Richard Whitman Abruptly Left His Position As Director Of Oregon’s Environmental Protection Agency. Why Did He Resign?

Three months ahead of plan, the director of Oregon’s Department of Environmental Quality resigned from his position this week.

In June, agency head Richard Whitman, who has served in that capacity since 2016, announced his impending retirement. Whitman is stepping down early for personal reasons, according to department spokesman Harry Esteve.

“It has been an honor to work with you and the rest of the EQC over the past six years,” Whitman wrote in his letter of resignation to Kathleen George, chair of the Environmental Quality Commission. The department has made significant progress during this time, and I am certain that it will continue to take the lead in protecting every one of Oregon from environmental damage with a strong commission and an outstanding leadership team. The agency is supervised by a commission chosen by the governor.

According to an email George issued to the personnel of the agency on Tuesday, Whitman’s last day in office was on Wednesday. He was supposed to be on leave until his retirement on September 30.

Richard has done a good job of serving Oregon throughout the course of his long career, and his time at DEQ has strengthened the organization, she wrote.

Gov. Kate Brown was told of Whitman’s choice prior to George’s message to agency staff yesterday, according to Charles Boyle, a spokesman for Brown.

She backs the choice and thanks, Director Whitman, for his years of state service, according to Boyle.

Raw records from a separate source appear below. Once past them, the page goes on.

Lemma span_snd_head s c r : snd (span p s) = c :: r → p c = false.
Proof.
  induction s as [|d s IH]; [done|]. simpl. destruct (p d) eqn:E.
  - by destruct (span p s).
  - intros [= -> ->]. done.
Qed.

Lemma span_app_stop l c r :
  Forall (λ c, p c = true) l → p c = false → span p (l ++ c :: r) = (l, c :: r).
Proof.
  induction 1 as [|d l Hd _ IH]; intros Hc; simpl.
  - by rewrite Hc.
  - by rewrite Hd, IH.
Qed.

Lemma span_all l : Forall (λ c, p c = true) l → span p l = (l, []).
Proof. induction 1 as [|d l Hd _ IH]; simpl; [done|]. by rewrite Hd, IH. Qed.

Lemma span_snd_length s : (length (snd (span p s)) ≤ length s)%nat.
Proof. rewrite <- (span_app s) at 2. rewrite length_app. lia. Qed.

(** [rtrim] removes a block of matching characters, and all of it. *)
Lemma rtrim_spec s :
  ∃ t, s = rtrim p s ++ t ∧ Forall (λ c, p c = true) t
       ∧ (∀ c, last (rtrim p s) = Some c → p c = false).
Proof.
  exists (reverse (fst (span p (reverse s)))). unfold rtrim. split_and!.
  - rewrite <- reverse_app, span_app, reverse_involutive. done.
  - apply Forall_reverse, span_fst_Forall.
  - intros c. rewrite last_reverse. destruct (snd _) as [|d r] eqn:E; [done|].
    intros [= ->]. by eapply span_snd_head.
Qed.

Lemma rtrim_app_stop s c t :
  p c = false → Forall (λ c, p c = true) t → rtrim p (s ++ c :: t) = s ++ [c].
Proof.
  intros Hc Ht. unfold rtrim. rewrite reverse_app, reverse_cons.
  rewrite <- (app_assoc _ [c]). simpl.
  rewrite span_app_stop by (done || by apply Forall_reverse). simpl.
  by rewrite reverse_cons, reverse_involutive.
Qed.
End span_lemmas.

(** ** Decimal numerals *)

Lemma fold_dec_app s acc :
  fold_left dec_step s acc = acc * 10 ^ blen s + fold_left dec_step s 0.
Proof.
  revert acc. induction s as [|c s IH]; intros acc; simpl.
  - rewrite blen_nil. lia.
  - rewrite IH, (IH (dec_step 0 c)), blen_cons, Z.pow_add_r by (pose proof (blen_nonneg s); lia).
    unfold dec_step. ring.
Qed.
(* ===== verification/MsgProtocol.v ===== *)
(** * Message protocols

    [include/telling/msg_protocol.h]: the protocol named in a start-line. *)
From S2P Require Import Prelude.

(** [enum class MsgProtocolCode]; the enumerator [Http] is an alias of
    [Http_1_1] (both are 3). *)
Inductive MsgProtocolCode : Set :=
| UnknownProtocol | NoProtocol | Telling | Http_1_0 | Http_1_1.

#[export] Instance MsgProtocolCode_eq_dec : EqDecision MsgProtocolCode.
Proof. solve_decision. Defined.

Module MsgProtocol.

Definition value (p : MsgProtocolCode) : Z :=
  match p with
  | UnknownProtocol => -1 | NoProtocol => 0 | Telling => 1 | Http_1_0 => 2 | Http_1_1 => 3
  end.

Definition Http : MsgProtocolCode := Http_1_1.

(** [explicit operator bool]. *)
Definition valid (p : MsgProtocolCode) : bool :=
  (value NoProtocol <? value p) && (value p <=? value Http).

Definition toString (p : MsgProtocolCode) : bytes :=
  match p with
  | Telling => lit "Tell/0"
  | Http_1_0 => lit "HTTP/1.0"
  | Http_1_1 => lit "HTTP/1.1"
  | NoProtocol => lit "NoProtocol"
  | UnknownProtocol => lit "UnknownProtocol"
  end.

Definition preferred_newline (p : MsgProtocolCode) : bytes :=
  if value p <=? value Telling then [LF] else [CR; LF].

Definition is_http (p : MsgProtocolCode) : bool :=
  match p with Http_1_0 | Http_1_1 => true | _ => false end.

Definition Parse (v : bytes) : MsgProtocolCode :=
  match v with
  | [] => NoProtocol
  | c :: _ =>
      if Ascii.eqb c "T" then
        (if bool_decide (v = lit "Tell/0") then Telling else UnknownProtocol)
      else if Ascii.eqb c "H" then
        (if bool_decide (v = lit "HTTP/1.0") then Http_1_0
         else if bool_decide (v = lit "HTTP/1.1") then Http_1_1
         else UnknownProtocol)
      else UnknownProtocol
  end.

End MsgProtocol.

(** * Theorems *)
Module MsgProtocolFacts.
Import MsgProtocol.

Lemma protocol_Parse_toString p : valid p = true → Parse (toString p) = p.
Proof. by destruct p. Qed.

Lemma protocol_toString_Parse s : valid (Parse s) = true → s = toString (Parse s).
Proof.
  destruct s as [|c s]; unfold Parse; [done|].
  repeat first [case_bool_decide | case_char]; done.
Qed.

(** A string names a valid protocol exactly when it is that protocol printed. *)
Lemma Parse_iff s p : valid p = true → (Parse s = p ↔ s = toString p).
Proof.
  intros Hv. split; [intros <-; by apply protocol_toString_Parse | intros ->; by apply protocol_Parse_toString].
Qed.

Lemma Parse_no_slash s : ¬ ("/"%char ∈ s) → valid (Parse s) = false.
Proof.
  intros H. destruct (valid (Parse s)) eqn:E; [|done]. exfalso. apply H.
  rewrite (protocol_toString_Parse s E). destruct (Parse s); try discriminate E;
    apply (bool_decide_unpack _); by vm_compute.
Qed.

Lemma toString_no_space p : Forall (λ c, c ≠ SP ∧ c ≠ LF ∧ c ≠ CR) (toString p).
Proof. destruct p; repeat constructor; discriminate. Qed.

Lemma newline_cases p : preferred_newline p = [LF] ∨ preferred_newline p = [CR; LF].
Proof. destruct p; auto. Qed.

End MsgProtocolFacts.
(* ===== verification/Pattern.v ===== *)
(** * Communication patterns, roles and NNG protocols

    [include/telling/pattern.h]. *)
From S2P Require Import Prelude.

(** [enum PATTERN : int8_t]; [PIPELINE] is an alias of [PUSH_PULL].  The
    enumerator [PAIR] of each enumeration has a name of its own here. *)
Inductive PATTERN : Set := NO_PATTERN | REQ_REP | PUB_SUB | PUSH_PULL | PAIR_PATTERN | PATTERN_COUNT.
Inductive ROLE : Set := NO_ROLE | CLIENT | SERVICE | BROKER | PEER.
Inductive PROTOCOL : Set := NO_PROTOCOL | PAIR | REQ | REP | SUB | PUB | PUSH | PULL.

#[export] Instance PATTERN_eq_dec : EqDecision PATTERN.
Proof. solve_decision. Defined.
#[export] Instance ROLE_eq_dec : EqDecision ROLE.
Proof. solve_decision. Defined.
#[export] Instance PROTOCOL_eq_dec : EqDecision PROTOCOL.
Proof. solve_decision. Defined.

Module Pattern.
Definition value (p : PATTERN) : Z :=
  match p with
  | NO_PATTERN => -1 | REQ_REP => 0 | PUB_SUB => 1 | PUSH_PULL => 2
  | PAIR_PATTERN => 3 | PATTERN_COUNT => 4
  end.

Definition Name (p : PATTERN) : bytes :=
  match p with
  | REQ_REP => lit "REQ_REP"
  | PUB_SUB => lit "PUB_SUB"
  | PUSH_PULL => lit "PUSHPULL"
  | PAIR_PATTERN => lit "PEER"
  | _ => lit "none"
  end.
End Pattern.

Module Role.
Definition Name (r : ROLE) : bytes :=
  match r with
  | CLIENT => lit "CLIENT"
  | SERVICE => lit "SERVICE"
  | BROKER => lit "BROKER"
  | PEER => lit "PEER"
  | NO_ROLE => lit "none"
  end.

Definition Name4c (r : ROLE) : bytes :=
  match r with
  | CLIENT => lit "CLNT"
  | SERVICE => lit "SRVC"
  | BROKER => lit "BROK"
  | PEER => lit "PEER"
  | NO_ROLE => lit "none"
  end.
End Role.

Module Protocol.
Definition Name (p : PROTOCOL) : bytes :=
  match p with
  | PAIR => lit "PAIR" | REQ => lit "REQ" | REP => lit "REP" | SUB => lit "SUB"
  | PUB => lit "PUB" | PUSH => lit "PUSH" | PULL => lit "PULL"
  | NO_PROTOCOL => lit "none"
  end.

Definition ClientSide (p : PATTERN) : PROTOCOL :=
  match p with REQ_REP => REQ | PUB_SUB => SUB | PUSH_PULL => PUSH | _ => NO_PROTOCOL end.

Definition ServerSide (p : PATTERN) : PROTOCOL :=
  match p with REQ_REP => REP | PUB_SUB => PUB | PUSH_PULL => PULL | _ => NO_PROTOCOL end.

Definition Choose (r : ROLE) (p : PATTERN) : PROTOCOL :=
  match r with
  | CLIENT => ClientSide p
  | SERVICE | BROKER => ServerSide p
  | PEER => match p with PAIR_PATTERN => PAIR | _ => NO_PROTOCOL end
  | NO_ROLE => NO_PROTOCOL
  end.

(** "Stateful protocols support contexts." *)
Definition IsStateful (p : PROTOCOL) : bool :=
  match p with
  | REQ | REP | SUB | PULL => true
  | PAIR | PUB | PUSH | NO_PROTOCOL => false
  end.
End Protocol.

(** * Theorems *)
Module PatternFacts.
Import Protocol.

(** The protocol at the other end of a connection. *)
Definition peer (p : PROTOCOL) : PROTOCOL :=
  match p with
  | REQ => REP | REP => REQ | SUB => PUB | PUB => SUB | PUSH => PULL | PULL => PUSH
  | PAIR => PAIR | NO_PROTOCOL => NO_PROTOCOL
  end.

(** For each pattern the client's and the service's (or the broker's) socket
    speak the two ends of one NNG protocol, a role and pattern that name a
    protocol are determined by it up to service/broker, and every other
    combination is rejected. *)
Theorem choose_complementary p :
  Choose SERVICE p = peer (Choose CLIENT p) ∧
  Choose BROKER p = Choose SERVICE p ∧
  (∀ r r' p', Choose r p = Choose r' p' → Choose r p ≠ NO_PROTOCOL →
     p = p' ∧ (r = r' ∨ (r ∈ [SERVICE; BROKER] ∧ r' ∈ [SERVICE; BROKER]))) ∧
  (∀ r, Choose r p = NO_PROTOCOL ↔
     r = NO_ROLE ∨ p ∈ [NO_PATTERN; PATTERN_COUNT] ∨ (r = PEER ↔ p ≠ PAIR_PATTERN)).
Proof.
  split_and!.
  - by destruct p.
  - by destruct p.
  - intros r r' p'. destruct p, r, r', p'; simpl; intros E N; try discriminate E; try done;
      split; auto; right; split; apply (bool_decide_unpack _); by vm_compute.
  - intros r. destruct p, r; simpl; split; intros H;
      try discriminate H; try done; try (by left); try (right; right; split; congruence);
      try (right; left; apply (bool_decide_unpack _); by vm_compute);
      exfalso; destruct H as [H|[H|H]];
      first [discriminate H | apply (bool_decide_pack _) in H; by vm_compute in H
            | destruct H as [H1 H2]; first [by apply H1 | specialize (H2 ltac:(discriminate)); discriminate]].
Qed.

End PatternFacts.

George stated in her email that the organization has started a nationwide search for its next director. Leah Feldon, the agency’s deputy director, has been named acting director until the commission’s Friday meeting to determine the following steps. Feldon has been the organization’s deputy director for the past six years and has spent the majority of his time there in the Office of Compliance and Enforcement.

George wrote: “But I also want to assure you that I have no concerns about DEQ’s ability to continue its mission of protecting Oregon’s air, land, and water as well as the health and well-being of its people. I want to acknowledge upfront the anxiety and uncertainty that such a sudden change may create.

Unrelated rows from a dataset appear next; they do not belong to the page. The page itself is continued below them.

(* ===== verification/OwnedMsg.v ===== *)
(** * Messages that own their buffer

    [include/telling/msg.h]: the class [Msg], a view that owns the message it
    refers to.  The messages of NNG live in a heap; a [Msg] holds a pointer
    into it, or none. *)
From stdpp Require Import gmap.
From S2P Require Import Prelude.
From S2P Require Import MsgUtil.
From S2P Require Import Nng.
From S2P Require Import MsgLayout.
From S2P Require Import MsgView.
From S2P Require Import MsgParse.

(** [Msg]: [msg] and the layout it inherits. *)
Record Msg : Type := mkMsg { mg_msg : option Z; mg_layout : MsgLayout }.

(** The heap, the objects of class [Msg] that exist, by the address of each,
    and the messages that belong to an object of class [nng::msg]. *)
Record MsgWorld (msg : Type) : Type := mkMsgWorld {
  mw_heap : gmap Z msg;
  mw_objects : gmap nat Msg;
  mw_loose : gset Z;
}.
Arguments mkMsgWorld {msg} _ _ _.
Arguments mw_heap {msg} _.
Arguments mw_objects {msg} _.
Arguments mw_loose {msg} _.

Module MsgOps.
Section Ops.
Context {msg : Type} `{NngMsg msg}.

Abbreviation MW := (M exn (MsgWorld msg)).

Definition set_heap x (w : MsgWorld msg) : MsgWorld msg := mkMsgWorld x (mw_objects w) (mw_loose w).
Definition set_object (v : nat) (o : Msg) (w : MsgWorld msg) := mkMsgWorld (mw_heap w) (<[v := o]> (mw_objects w)) (mw_loose w).
Definition set_loose x (w : MsgWorld msg) : MsgWorld msg := mkMsgWorld (mw_heap w) (mw_objects w) x.

Definition object (v : nat) : MW Msg :=
  w ← get; match mw_objects w !! v with Some o => mret o | None => fail NullDeref end.

Definition nng_msg_free (p : Z) : MW unit :=
  w ← get;
  match mw_heap w !! p with
  | Some _ => modify (set_heap (delete p (mw_heap w)))
  | None => fail DoubleFree
  end.

(** [_release] and [_free]; the layout stays. *)
Definition _release (v : nat) : MW (option Z) :=
  o ← object v; modify (set_object v (mkMsg None (mg_layout o)));; mret (mg_msg o).
Definition _free (v : nat) : MW unit :=
  p ← _release v; match p with Some p => nng_msg_free p | None => mret tt end.

(** [Msg()]. *)
Definition construct (v : nat) : MW unit := modify (set_object v (mkMsg None Layout.reset)).

(** [Msg(nng::msg &&m, TYPE type)] for a message that is not null: [m] gives
    it up first.  The object does not exist if the parser throws. *)
Definition construct_from (v : nat) (p : Z) (type : TYPE) : MW unit :=
  modify (λ w, set_loose (mw_loose w ∖ {[p]}) w);;
  w ← get;
  match mw_heap w !! p with
  | Some m => view ← lift (View.parse type (msg_body m)); modify (set_object v (mkMsg (Some p) (v_layout view)))
  | None => fail NullDeref
  end.

(** [~Msg]. *)
Definition destroy (v : nat) : MW unit :=
  _free v;; modify (λ w, mkMsgWorld (mw_heap w) (delete v (mw_objects w)) (mw_loose w)).

(** [release]: the message belongs to the [nng::msg] returned. *)
Definition release (v : nat) : MW unit :=
  p ← _release v;
  match p with Some p => modify (λ w, set_loose ({[p]} ∪ mw_loose w) w) | None => mret tt end.

(** [Msg(Msg &&o)], a new object at [v]. *)
Definition move_construct (v from : nat) : MW unit :=
  o ← object from; modify (set_object v o);; _ ← _release from; mret tt.

(** [operator=(Msg &&o)]; the two may be one object. *)
Definition move_assign (v from : nat) : MW unit :=
  _free v;; o ← object from; modify (set_object v o);; _ ← _release from; mret tt.

(** [clone] of a message that is not null.  [orig], an [nng::msg], holds the
    message of the source until both are released; [copied] is what
    [nng_msg_dup] gives for [copy]: a copy at an address, whose layout is not
    computed again, or an exception, which destroys [orig]. *)
Definition clone (v from : nat) (copied : exn + Z) : MW unit :=
  o ← object from;
  w ← get;
  match mg_msg o, copied with
  | None, _ => fail NullDeref
  | Some p, inl e => nng_msg_free p;; throw e
  | Some p, inr fresh =>
      match mw_heap w !! p with
      | Some m =>
          modify (set_heap (<[fresh := m]> (mw_heap w)));; modify (set_object v (mkMsg (Some fresh) (mg_layout o)))
      | None => fail NullDeref
      end
  end.

(** ** The system: objects come and go, messages arrive and are dropped *)
Inductive event : Type :=
| EArrive (p : Z) (m : msg)
| EDrop (p : Z)
| EConstruct (v : nat)
| EConstructFrom (v : nat) (p : Z) (type : TYPE)
| EDestroy (v : nat)
| ERelease (v : nat)
| EMoveConstruct (v from : nat)
| EMoveAssign (v from : nat)
| EClone (v from : nat) (copied : exn + Z).

Definition exists_ (w : MsgWorld msg) (v : nat) : bool := bool_decide (is_Some (mw_objects w !! v)).
Definition free_address (w : MsgWorld msg) (p : Z) : bool := bool_decide (mw_heap w !! p = None).
(** The layout that the parser gives to each form. *)
Definition request_layout (p : MsgProtocolCode) (m : MethodCode) (line nl : bytes) hs : MsgLayout :=
  mkLayout (blen (head_text line nl hs)) (blen line) (blen (Method.toString m) + 1)
    (blen (MsgProtocol.toString p)) 0 (blen nl).
Definition reply_layout (r line nl : bytes) hs : MsgLayout :=
  mkLayout (blen (head_text line nl hs)) (blen line) 0 (blen line) (blen r + 4) (blen nl).
Definition report_layout (p : MsgProtocolCode) (r line nl : bytes) hs : MsgLayout :=
  mkLayout (blen (head_text line nl hs)) (blen line) 0 (blen (MsgProtocol.toString p) + blen r + 5)
    (blen r + 4) (blen nl).

Lemma request_parses p m u hs :
  MsgProtocol.valid p = true → ContainsWhitespace u = false → headers_ok hs →
  let nl := MsgProtocol.preferred_newline p in
  blen (head_text (request_line p m u) nl hs) ≤ 0xFFFF →
  ∀ t b, t = UNKNOWN ∨ t = REQUEST →
  _parse_msg (message_text (request_line p m u) nl hs b) t reset
  = (Ret tt, request_layout p m (request_line p m u) nl hs).
Proof.
  intros Hp Hu Hh nl Hs t b Ht. pose proof (protocol_short p).
  pose proof (MsgProtocolFacts.newline_cases p) as Hnl. apply parse_request; try done; [..|lia].
  - apply method_word.
  - by apply ContainsWhitespace_word.
  - apply MsgProtocolFacts.toString_no_space.
  - by rewrite MsgProtocolFacts.protocol_Parse_toString.
  - apply method_word.
Qed.

Lemma reply_parses p st r hs :
  MsgProtocol.valid p = true → 1 ≤ st ≤ 999 → ContainsNewline r = false → blen r ≤ 128 →
  MsgProtocol.valid (MsgProtocol.Parse (first_word r)) = false → headers_ok hs →
  let nl := MsgProtocol.preferred_newline p in
  blen (head_text (reply_line p st r) nl hs) ≤ 0xFFFF →
  ∀ t b, t = UNKNOWN ∨ t = REPLY →
  _parse_msg (message_text (reply_line p st r) nl hs b) t reset
  = (Ret tt, reply_layout r (reply_line p st r) nl hs).
Proof.
  intros Hp Hst Hr Hrl Hfw Hh nl Hs t b Ht. pose proof (protocol_short p).
  pose proof (MsgProtocolFacts.newline_cases p) as Hnl.
  destruct (status_text st Hst) as (? & ? & ?). apply parse_reply; try done.
  - apply MsgProtocolFacts.toString_no_space.
  - by apply ContainsNewline_false.
  - destruct Ht as [->| ->]; [left | by right]. by rewrite MsgProtocolFacts.protocol_Parse_toString.
Qed.

Lemma report_parses p u st r hs :
  MsgProtocol.valid p = true → ContainsWhitespace u = false → 1 ≤ st ≤ 999 →
  ContainsNewline r = false → blen r ≤ 128 → headers_ok hs →
  let nl := MsgProtocol.preferred_newline p in
  blen (head_text (report_line p u st r) nl hs) ≤ 0xFFFF →
  ∀ t b, t = UNKNOWN ∨ t = REPORT →
  _parse_msg (message_text (report_line p u st r) nl hs b) t reset
  = (Ret tt, report_layout p r (report_line p u st r) nl hs).
Proof.
  intros Hp Hu Hst Hr Hrl Hh nl Hs t b Ht. pose proof (protocol_short p).
  pose proof (MsgProtocolFacts.newline_cases p) as Hnl.
  destruct (status_text st Hst) as (? & ? & ?). apply parse_report; try done.
  - by apply ContainsWhitespace_word.
  - apply MsgProtocolFacts.toString_no_space.
  - by apply ContainsNewline_false.
  - by rewrite MsgProtocolFacts.protocol_Parse_toString.
Qed.

(** From the layout of the three forms to their elements. *)
Ltac element pre s post :=
  apply (element_read _ _ _ _ _ _ pre s post);
  [ unfold request_line, reply_line, report_line; repeat (rewrite <- ?app_assoc; simpl); by rewrite ?app_nil_r
  | simpl; unfold _has_uri, of_bool; simpl | simpl; unfold _has_uri, of_bool; simpl ].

Whitman stated to the Capital Chronicle that there was still a lot of work to be done in his remaining six months and that he was focused on “helping the commission and the agency with finding a terrific replacement leader” in an interview regarding his impending retirement in June.

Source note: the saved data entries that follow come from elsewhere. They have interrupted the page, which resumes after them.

(* ===== verification/IoQueue.v ===== *)
(** * Message queues

    [include/telling/io_queue.h]: the mutexed queues [RecvQueueMtx_] and
    [SendQueueMtx_] and the receiver [QueuedRecv_].  Each member function of
    the queues holds the mutex throughout, so it is one atomic step. *)
From S2P Require Import Prelude.
From S2P Require Import Nng.

(** ** [RecvQueueMtx_]

    The only member besides the mutex is the deque. *)
Module RecvQueue.

Definition push {T} (msg : T) (deq : list T) : list T := deq ++ [msg].

(** The message moved out of the queue; [None] when [pull] returns false. *)
Definition pull {T} (deq : list T) : option T * list T :=
  match deq with
  | [] => (None, [])
  | msg :: deq => (Some msg, deq)
  end.

Definition clear {T} (_ : list T) : list T := [].
Definition empty {T} (deq : list T) : bool := match deq with [] => true | _ => false end.

End RecvQueue.

(** ** [SendQueueMtx_] *)

Record SendQueue (T : Type) : Type := mkSendQueue { sq_deq : list T; _busy : bool }.
Arguments mkSendQueue {T} _ _.
Arguments sq_deq {T} _.
Arguments _busy {T} _.

Module SendQueueMtx.

Definition new {T} : SendQueue T := mkSendQueue [] false.

(** Whether the message was queued; if not, the caller keeps it. *)
Definition produce {T} (msg : T) (q : SendQueue T) : bool * SendQueue T :=
  if _busy q then (true, mkSendQueue (sq_deq q ++ [msg]) true)
  else (false, mkSendQueue (sq_deq q) true).

Definition consume {T} (q : SendQueue T) : option T * SendQueue T :=
  match sq_deq q with
  | [] => (None, mkSendQueue [] false)
  | msg :: deq => (Some msg, mkSendQueue deq (_busy q))
  end.

Definition clear {T} (q : SendQueue T) : SendQueue T := mkSendQueue [] (_busy q).
Definition busy {T} (q : SendQueue T) : bool := _busy q.
Definition empty {T} (q : SendQueue T) : bool := match sq_deq q with [] => true | _ => false end.

End SendQueueMtx.

(** ** [QueuedRecv_]

    The receive aio, null until [open]; whether a receive is in progress on
    it; the context, null until [open]; and the queue.  [ctx] stands for the
    context or socket view. *)
Record QueuedRecv (ctx msg : Type) : Type := mkQueuedRecv {
  qr_aio : bool;
  qr_receiving : bool;
  qr_ctx : option ctx;
  qr_queue : list msg;
}.
Arguments mkQueuedRecv {ctx msg} _ _ _ _.
Arguments qr_aio {ctx msg} _.
Arguments qr_receiving {ctx msg} _.
Arguments qr_ctx {ctx msg} _.
Arguments qr_queue {ctx msg} _.

Module QueuedRecvOps.
Section Ops.
Context {ctx msg : Type}.

Definition new : QueuedRecv ctx msg := mkQueuedRecv false false None [].

(** [aio.stop()] ends the receive in progress; its callback finds a result
    other than success and returns. *)
Definition close (s : QueuedRecv ctx msg) : QueuedRecv ctx msg :=
  mkQueuedRecv false false None (qr_queue s).

Definition open (c : ctx) (s : QueuedRecv ctx msg) : QueuedRecv ctx msg :=
  let s := if qr_aio s then close s else s in
  mkQueuedRecv true true (Some c) (qr_queue s).

Definition pull (s : QueuedRecv ctx msg) : option msg * QueuedRecv ctx msg :=
  let '(m, q) := RecvQueue.pull (qr_queue s) in
  (m, mkQueuedRecv (qr_aio s) (qr_receiving s) (qr_ctx s) q).

(** The callback, with the result of the receive and its message. *)
Definition _aioReceived (result : nng_error) (m : msg) (s : QueuedRecv ctx msg) : QueuedRecv ctx msg :=
  match result with
  | success =>
      mkQueuedRecv (qr_aio s) true (qr_ctx s) (RecvQueue.push m (qr_queue s))
  | _ => mkQueuedRecv (qr_aio s) false (qr_ctx s) (qr_queue s)
  end.

(** A run: what the program and the network do to a receiver. *)
Inductive event : Type :=
| Open (c : ctx) | Close | Pull
| Received (result : nng_error) (m : msg).

(** A completion happens only while a receive is in progress. *)
Definition step (s : QueuedRecv ctx msg) (e : event) : option (list msg * QueuedRecv ctx msg) :=
  match e with
  | Open c => Some ([], open c s)
  | Close => Some ([], close s)
  | Pull => let '(m, s') := pull s in Some (option_list m, s')
  | Received r m => if qr_receiving s then Some ([], _aioReceived r m s) else None
  end.

(** Run a sequence of events, collecting the messages pulled. *)
Fixpoint run (s : QueuedRecv ctx msg) (es : list event) : option (list msg * QueuedRecv ctx msg) :=
  match es with
  | [] => Some ([], s)
  | e :: es =>
      '(out, s) ← step s e;
      '(out', s) ← run s es;
      Some (out ++ out', s)
  end.

(** The messages that arrived, in order. *)
Definition arrived (es : list event) : list msg :=
  omap (λ e, match e with Received success m => Some m | _ => None end) es.

End Ops.
End QueuedRecvOps.

(** * Theorems *)
Module IoQueueFacts.
Import QueuedRecvOps.

Section QueuedRecv.
Context {ctx msg : Type}.
Implicit Types s : QueuedRecv ctx msg.

Lemma run_conservation s es out s' :
  run s es = Some (out, s') → out ++ qr_queue s' = qr_queue s ++ arrived es.
Proof.
  revert s out. induction es as [|e es IH]; intros s out; simpl.
  { intros [= <- <-]. by rewrite app_nil_r. }
  destruct (step s e) as [[o s1]|] eqn:E; [|done]. simpl.
  destruct (run s1 es) as [[o' s2]|] eqn:E2; [|done]. simpl. intros [= <- <-].
  apply IH in E2. rewrite <- app_assoc, E2.
  destruct e as [c| | |r m]; simpl in *.
  - injection E as <- <-. unfold open, close. by destruct (qr_aio s).
  - by injection E as <- <-.
  - unfold pull in E. destruct (qr_queue s); simpl in *; by injection E as <- <-.
  - destruct (qr_receiving s); [|done]. injection E as <- <-.
    unfold _aioReceived, RecvQueue.push. destruct r; simpl; try done. by rewrite <- app_assoc.
Qed.

(** Every message that arrives at a [QueuedRecv] is pulled exactly once and in
    the order of arrival, whatever the order of arrivals, pulls, closing and
    opening: what was pulled, followed by what is still queued, is what
    arrived; and a receive is in progress after every success. *)
Theorem queued_recv_fifo (es : list event) out s :
  run (ctx := ctx) (msg := msg) new es = Some (out, s) →
  out ++ qr_queue s = arrived es
  ∧ (∀ m s', step s (Received success m) = Some ([], s') → qr_receiving s' = true).
Proof.
  intros Hr. split; [by rewrite (run_conservation _ _ _ _ Hr)|].
  intros m s'. simpl. destruct (qr_receiving s); [|done]. by intros [= <-].
Qed.

End QueuedRecv.

Lemma queued_recv_fifo_witness :
  let es := [Open tt; Received success 1; Pull; Received success 2; Received timedout 3; Pull] in
  ∃ out s, run new es = Some (out, s) ∧ out ++ qr_queue s = [1; 2].
Proof.
  eexists _, _. split; [reflexivity|].
  refine (proj1 (queued_recv_fifo
    [Open tt; Received success 1; Pull; Received success 2; Received timedout 3; Pull] _ _ _)).
  reflexivity.
Defined.

End IoQueueFacts.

When the agency had to choose a new chief the last time, Esteve told the Chronicle that it was “very busy and crazy.”

Richard Whitman Abruptly Left His Position As Director Of Oregon
Richard Whitman Abruptly Left His Position As Director Of Oregon

Whitman’s six-month notice, according to him, would provide the organization with enough time to identify a replacement and allow for a transitional period between Brown and the incoming governor. When Whitman announced his retirement in June, Esteve claimed that Brown had not put any pressure on him to go and that he had instead received notes pleading with him to stay.

In October 2016, Whitman was appointed the department’s acting director after a number of interim managers filled the position in the wake of Dick Pedersen’s resignation as director. Pedersen left his position after eight years, citing health reasons.

Following an investigation by The Oregonian/OregonLive that found that DEQ had failed to inform Portland Public Schools about soil testing at a high school that showed high levels of arsenic and lead contamination, Pedersen resigned as a result of the public mishandling of information about the toxicity of southeast Portland’s air quality.

After conducting a countrywide search, Brown chose Whitman to serve as the permanent director in February 2017.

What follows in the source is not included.